Data shown —

(** The loop writes the digits of [n] in front of [acc]. *)
Lemma fmt_loop_spec fuel n base acc : 2 <= base <= 16 → 0 <= n < base ^ Z.of_nat fuel →
  ∃ s, fmt_loop fuel n base acc = s ++ acc ∧ parse base s = n ∧ (n ≠ 0 → s ≠ []) ∧
    (∀ k, n < base ^ Z.of_nat k → (length s <= k)%nat) ∧ Forall (λ c, c ≠ 0 ∧ c ≠ PERCENT ∧ c ≠ NEWLINE) s.
Proof.
  intros Hb. revert n acc. induction fuel as [|fuel IH]; intros n acc Hn; cbn [fmt_loop].
  { exists []. simpl in Hn. assert (n = 0) as -> by lia. split_and!; try done. simpl. lia. }
  destruct (Z.eqb_spec n 0) as [->|Hne]; [exists []; split_and!; try done; simpl; lia|].
  assert (Hq : 0 <= n / base < base ^ Z.of_nat fuel).
  { split; [apply Z.div_pos; lia|]. apply Z.div_lt_upper_bound; [lia|]. rewrite Nat2Z.inj_succ, Z.pow_succ_r in Hn by lia. lia. }
  pose proof (Z.mod_pos_bound n base ltac:(lia)) as Hm. pose proof (Z.div_mod n base ltac:(lia)) as Hdm.
  destruct (IH (n / base) (asc_hex (n mod base) :: acc) Hq) as (s & -> & Hp & _ & Hl & Hok).
  exists (s ++ [asc_hex (n mod base)]). rewrite <-app_assoc. split_and!; [done| | | |].
  - unfold parse. rewrite foldl_app. simpl. fold (parse base s). rewrite Hp, digit_value_hex; lia.
  - intros _ Hnil. by apply app_nil in Hnil as [_ ?].
  - intros k Hk. rewrite length_app. simpl. destruct k as [|k]; [simpl in Hk; lia|].
    assert (n / base < base ^ Z.of_nat k) by (apply Z.div_lt_upper_bound; [lia|]; rewrite Nat2Z.inj_succ, Z.pow_succ_r in Hk by lia; lia).
    specialize (Hl k ltac:(done)). lia.
  - apply list.Forall_app. split; [done|]. apply list.Forall_singleton. unfold asc_hex, PERCENT, NEWLINE. destruct (Z.ltb_spec (n mod base) 10); lia.
Qed.

Lemma fmt_spec n base : base = 10 ∨ base = 16 → is_u64 n →
  parse base (_fmt n base) = n ∧ (1 <= length (_fmt n base) <= 20)%nat ∧ Forall (λ c, c ≠ 0 ∧ c ≠ PERCENT ∧ c ≠ NEWLINE) (_fmt n base).
Proof.
  intros Hb Hn. unfold is_u64 in Hn. assert (2 <= base <= 16) as Hb' by lia.
  assert (Hpow : 2 ^ 64 <= base ^ Z.of_nat 20) by (destruct Hb as [-> | ->]; by compute).
  assert (Hbig : base ^ Z.of_nat 20 <= base ^ Z.of_nat 64) by (apply Z.pow_le_mono_r; lia).
  destruct (fmt_loop_spec 64 n base [] Hb') as (s & Heq & Hp & Hne & Hl & Hok); [lia|]. rewrite app_nil_r in Heq.
  specialize (Hl 20%nat ltac:(lia)). unfold _fmt. rewrite Heq. cbv zeta. destruct (Z.eqb_spec (Z.of_nat (length s)) 0) as [Hz|Hz].
  - assert (s = []) as -> by (destruct s; [done|simpl in Hz; lia]). simpl in Hp. subst n. split_and!; try (simpl; lia); [done|].
    repeat constructor; done.
  - split_and!; try done; lia.
Qed.

(** The digits [_fmt] produces for a 64 bit number in base 10 or 16 read back as that
    number, never overflow its 63 character buffer, and contain no NUL. *)
Theorem fmt_roundtrip n base : base = 10 ∨ base = 16 → is_u64 n →
  parse base (_fmt n base) = n ∧ 1 <= Z.of_nat (length (_fmt n base)) <= FMT_SIZE ∧ Forall (λ c, c ≠ 0) (_fmt n base).
Proof.
  intros Hb Hn. destruct (fmt_spec n base Hb Hn) as (Hp & Hl & Hok). unfold FMT_SIZE. split; [done|]. split; [lia|].
  eapply list.Forall_impl; [exact Hok|]. naive_solver.
Qed.

(** ** The reference for numbers *)

(** The numeral of [n] in positional notation: the digits of weight [base ^ k], the highest
    first, as many as [n] needs and at least one. *)
Definition DIGITS : list Z := [48; 49; 50; 51; 52; 53; 54; 55; 56; 57; 97; 98; 99; 100; 101; 102].
Definition digit_at (base n k : Z) : Z := nth (Z.to_nat (n / base ^ k mod base)) DIGITS 0.
Definition places (base n : Z) : Z := 1 + Z.of_nat (length (List.filter (λ k, base ^ k <=? n) (seqZ 1 63))).
Definition numeral (base n : Z) : list Z := digit_at base n <$> reverse (seqZ 0 (places base n)).

Lemma asc_hex_digit d : 0 <= d < 16 → asc_hex d = nth (Z.to_nat d) DIGITS 0.
Proof.
  intros Hd. assert (Hall : forallb (λ d, asc_hex d =? nth (Z.to_nat d) DIGITS 0) (seqZ 0 16) = true) by (vm_compute; reflexivity).
  rewrite forallb_forall in Hall. apply Z.eqb_eq, Hall, list_elem_of_In, elem_of_seqZ. lia.
Qed.

(** The number of places of a number between two powers of the base. *)
Lemma filter_below (f : Z → bool) a n k : 0 <= k <= n → (∀ j, a <= j < a + n → f j = (j <? a + k)) →
  Z.of_nat (length (List.filter f (seqZ a n))) = k.
Proof.
  intros Hk Hf. replace n with (k + (n - k)) by lia. rewrite seqZ_app, filter_app, length_app by lia.
  rewrite (List.filter_ext_in _ (λ _, true)), filter_true; [rewrite (List.filter_ext_in _ (λ _, false)), filter_false|].
  - rewrite length_seqZ. simpl. lia.
  - intros j Hj%list_elem_of_In%elem_of_seqZ. rewrite Hf by lia. apply Z.ltb_ge. lia.
  - intros j Hj%list_elem_of_In%elem_of_seqZ. rewrite Hf by lia. apply Z.ltb_lt. lia.
Qed.

Lemma places_eq base n N : 2 <= base → 1 <= N <= 64 → (N = 1 ∨ base ^ (N - 1) <= n) → n < base ^ N → places base n = N.
Proof.
  intros Hb HN Hlo Hhi. unfold places. rewrite (filter_below _ _ _ (N - 1)); [lia|lia|]. intros j Hj.
  destruct (Z.ltb_spec j (1 + (N - 1))) as [Hlt|Hge].
  - apply Z.leb_le. destruct Hlo as [->|Hlo]; [lia|]. etrans; [|exact Hlo]. apply Z.pow_le_mono_r; lia.
  - apply Z.leb_gt. eapply Z.lt_le_trans; [exact Hhi|]. apply Z.pow_le_mono_r; lia.
Qed.

(** The digit loop writes the digits of the places below [N]. *)
Lemma fmt_loop_digits fuel N n base acc : 2 <= base <= 16 → 0 <= N <= Z.of_nat fuel → (N = 0 ∨ base ^ (N - 1) <= n) → 0 <= n < base ^ N →
  fmt_loop fuel n base acc = (digit_at base n <$> reverse (seqZ 0 N)) ++ acc.
Proof.
  intros Hb. revert N n acc. induction fuel as [|fuel IH]; intros N n acc HN Hlo Hn; cbn [fmt_loop].
  { assert (N = 0) as -> by lia. done. }
  destruct (Z.eqb_spec n 0) as [->|Hne].
  { destruct Hlo as [->|Hlo]; [done|]. pose proof (Z.pow_pos_nonneg base (N - 1)). destruct (decide (N = 0)) as [->|]; [done|lia]. }
  assert (HN0 : N ≠ 0) by (intros ->; simpl in Hn; lia). destruct Hlo as [?|Hlo]; [done|].
  assert (Hpow : base ^ N = base * base ^ (N - 1)) by (rewrite <-Z.pow_succ_r by lia; f_equal; lia).
  rewrite (IH (N - 1)).
  - replace N with (1 + (N - 1)) at 2 by lia. rewrite seqZ_app by lia. change (seqZ 0 1) with [0].
    rewrite reverse_app, fmap_app, <-app_assoc. f_equal.
    + replace (0 + 1) with (1 + 0) by lia. rewrite <-(fmap_add_seqZ 1 0), <-fmap_reverse, <-list_fmap_compose. apply list_fmap_ext.
      intros t k Hk%list_elem_of_lookup_2. rewrite elem_of_reverse, elem_of_seqZ in Hk. unfold compose, digit_at.
      do 3 f_equal. rewrite Z.div_div by (try lia; apply Z.pow_nonzero; lia). rewrite <-Z.pow_succ_r by lia. do 2 f_equal. lia.
    + simpl. unfold digit_at. rewrite Z.pow_0_r, Z.div_1_r. pose proof (Z.mod_pos_bound n base ltac:(lia)). rewrite asc_hex_digit by lia. done.
  - lia.
  - destruct (decide (N = 1)) as [->|HN1]; [by left|right]. apply Z.div_le_lower_bound; [lia|].
    rewrite <-Z.pow_succ_r by lia. by replace (Z.succ (N - 1 - 1)) with (N - 1) by lia.
  - split; [apply Z.div_pos; lia|]. apply Z.div_lt_upper_bound; lia.
Qed.

Lemma fmt_numeral n base : base = 10 ∨ base = 16 → is_u64 n → _fmt n base = numeral base n.
Proof.
  intros Hb Hn. unfold is_u64 in Hn. unfold _fmt, numeral. destruct (decide (n = 0)) as [->|Hne]; [by destruct Hb as [-> | ->]; vm_compute|].
  assert (HN : ∃ N, 1 <= N <= 64 ∧ base ^ (N - 1) <= n < base ^ N).
  { assert (Hind : ∀ k : nat, n < base ^ Z.of_nat k → ∃ N, 1 <= N <= Z.of_nat k ∧ base ^ (N - 1) <= n < base ^ N).
    { induction k as [|k IH]; intros Hk; [simpl in Hk; lia|]. destruct (Z.lt_ge_cases n (base ^ Z.of_nat k)) as [Hlt|Hge].
      - destruct (IH Hlt) as (N & ? & ?). exists N. split; [lia|done].
      - exists (Z.of_nat (S k)). split; [lia|]. by replace (Z.of_nat (S k) - 1) with (Z.of_nat k) by lia. }
    apply (Hind 64%nat). assert (2 ^ 64 <= base ^ Z.of_nat 64) by (apply Z.pow_le_mono_l; lia). lia. }
  destruct HN as (N & HN & Hlo & Hhi). rewrite (fmt_loop_digits 64 N) by (try lia; by right). rewrite (places_eq base n N) by (try lia; by right).
  rewrite app_nil_r. rewrite (proj2 (Z.eqb_neq _ 0)); [done|]. rewrite length_fmap, length_reverse, length_seqZ. lia.
Qed.

(** ** Whole formats *)

(** A conversion with its argument. *)
Inductive item := IHex (v : Z) | IDec (v : Z) | ILong (v : Z) | IStr (s : list Z).

Definition item_format (x : item) : list Z :=
  match x with IHex _ => [PERCENT; 120] | IDec _ => [PERCENT; 100] | ILong _ => [PERCENT; 108; 117] | IStr _ => [PERCENT; 115] end.
Definition item_arg (x : item) : varg :=
  match x with IHex v | IDec v | ILong v => AInt v | IStr s => AStr (Some s) end.
(** What is printed: the numeral of the argument as a number without sign, of which [%d] takes
    32 bits and the others 64. *)
Definition item_text (x : item) : list Z :=
  match x with IHex v => numeral 16 (u64 v) | IDec v => numeral 10 (u32 v) | ILong v => numeral 10 (u64 v) | IStr s => s end.

Lemma u32_u64 v : is_u64 (u32 v).
Proof. unfold is_u64. pose proof (u32_range v). lia. Qed.

(** A message as [LOG] builds it: pieces of text, each with a conversion behind it, a last
    text and a newline. *)
Definition message : Type := list (list Z * item) * list Z.
Definition message_format (g : message) : list Z := concat ((λ x, x.1 ++ item_format x.2) <$> g.1) ++ g.2 ++ [NEWLINE].
Definition message_args (g : message) : list varg := (λ x, item_arg x.2) <$> g.1.
Definition message_text (g : message) : list Z := concat ((λ x, x.1 ++ item_text x.2) <$> g.1) ++ g.2 ++ [NEWLINE].

Definition is_text (t : list Z) : Prop := Forall (λ c, c ≠ 0 ∧ c ≠ PERCENT ∧ c ≠ NEWLINE) t.

Lemma fchar_mid pre c rest : fchar (pre ++ c :: rest) (length pre) = Some c.
Proof.
  unfold fchar. rewrite length_app. simpl. rewrite (proj2 (Nat.ltb_lt _ _)) by lia. f_equal. by rewrite app_nth2, Nat.sub_diag by lia.
Qed.

Lemma fchar_end f : fchar f (length f) = Some 0.
Proof. unfold fchar. by rewrite Nat.ltb_irrefl, Nat.eqb_refl. Qed.

Lemma emit_ok s out : Z.of_nat (length out + length s) <= OUT_SIZE → emit s out = Some (out ++ s).
Proof. intros Hl. unfold emit. by rewrite (proj2 (Z.leb_le _ _)). Qed.

(** The literal text up to a conversion, and up to the newline. *)
Lemma plain_text fuel pre t c rest out : is_text t → (length t < fuel)%nat → c = PERCENT →
  Z.of_nat (length out + length t) <= OUT_SIZE →
  plain fuel (pre ++ t ++ c :: rest) (length pre) out = Some ((length pre + length t)%nat, out ++ t).
Proof.
  intros Ht Hf -> Hl. revert fuel pre out Hf Hl. induction Ht as [|x t (X1 & X2 & X3) Ht IH]; intros fuel pre out Hf Hl;
    (destruct fuel as [|fuel]; [simpl in Hf; lia|]); cbn [plain app].
  - rewrite fchar_mid. simpl. by rewrite Nat.add_0_r, app_nil_r.
  - rewrite fchar_mid, (proj2 (Z.eqb_neq x PERCENT)), (proj2 (Z.eqb_neq x 0)) by done. cbn [orb].
    simpl length in Hl, Hf. rewrite emit_ok by (simpl; lia). rewrite (proj2 (Z.eqb_neq x NEWLINE)) by done.
    specialize (IH fuel (pre ++ [x]) (out ++ [x]) ltac:(lia) ltac:(rewrite length_app; simpl; lia)). rewrite length_app, <-!app_assoc in IH. simpl in IH.
    rewrite Nat.add_1_r in IH. rewrite IH. f_equal. f_equal. simpl. lia.
Qed.

Lemma plain_newline fuel pre t out : is_text t → (length t < fuel)%nat → Z.of_nat (length out + length t) < OUT_SIZE →
  plain fuel (pre ++ t ++ [NEWLINE]) (length pre) out = Some ((length pre + length t)%nat, out ++ t ++ [NEWLINE]).
Proof.
  intros Ht Hf Hl. revert fuel pre out Hf Hl. induction Ht as [|x t (X1 & X2 & X3) Ht IH]; intros fuel pre out Hf Hl;
    (destruct fuel as [|fuel]; [simpl in Hf; lia|]); cbn [plain app].
  - rewrite fchar_mid. cbn [Z.eqb orb]. change (NEWLINE =? PERCENT) with false. change (NEWLINE =? 0) with false. cbn [orb].
    rewrite emit_ok by (simpl in *; lia). change (NEWLINE =? NEWLINE) with true. simpl. by rewrite Nat.add_0_r.
  - rewrite fchar_mid, (proj2 (Z.eqb_neq x PERCENT)), (proj2 (Z.eqb_neq x 0)) by done. cbn [orb].
    simpl length in Hl, Hf. rewrite emit_ok by (simpl; lia). rewrite (proj2 (Z.eqb_neq x NEWLINE)) by done.
    specialize (IH fuel (pre ++ [x]) (out ++ [x]) ltac:(lia) ltac:(rewrite length_app; simpl; lia)). rewrite length_app, <-!app_assoc in IH. simpl in IH.
    rewrite Nat.add_1_r in IH. rewrite IH. f_equal. f_equal. simpl. lia.
Qed.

Task to complete — All lines above between those holding "Lemma fmt_loop_digits fuel" and "intros t k Hk%list_elem_of_lookup_2.", inclusive, must be set down unchanged, and no other line may be included.

Answer to this task —
Lemma fmt_loop_digits fuel N n base acc : 2 <= base <= 16 → 0 <= N <= Z.of_nat fuel → (N = 0 ∨ base ^ (N - 1) <= n) → 0 <= n < base ^ N →
  fmt_loop fuel n base acc = (digit_at base n <$> reverse (seqZ 0 N)) ++ acc.
Proof.
  intros Hb. revert N n acc. induction fuel as [|fuel IH]; intros N n acc HN Hlo Hn; cbn [fmt_loop].
  { assert (N = 0) as -> by lia. done. }
  destruct (Z.eqb_spec n 0) as [->|Hne].
  { destruct Hlo as [->|Hlo]; [done|]. pose proof (Z.pow_pos_nonneg base (N - 1)). destruct (decide (N = 0)) as [->|]; [done|lia]. }
  assert (HN0 : N ≠ 0) by (intros ->; simpl in Hn; lia). destruct Hlo as [?|Hlo]; [done|].
  assert (Hpow : base ^ N = base * base ^ (N - 1)) by (rewrite <-Z.pow_succ_r by lia; f_equal; lia).
  rewrite (IH (N - 1)).
  - replace N with (1 + (N - 1)) at 2 by lia. rewrite seqZ_app by lia. change (seqZ 0 1) with [0].
    rewrite reverse_app, fmap_app, <-app_assoc. f_equal.
    + replace (0 + 1) with (1 + 0) by lia. rewrite <-(fmap_add_seqZ 1 0), <-fmap_reverse, <-list_fmap_compose. apply list_fmap_ext.
      intros t k Hk%list_elem_of_lookup_2. rewrite elem_of_reverse, elem_of_seqZ in Hk. unfold compose, digit_at.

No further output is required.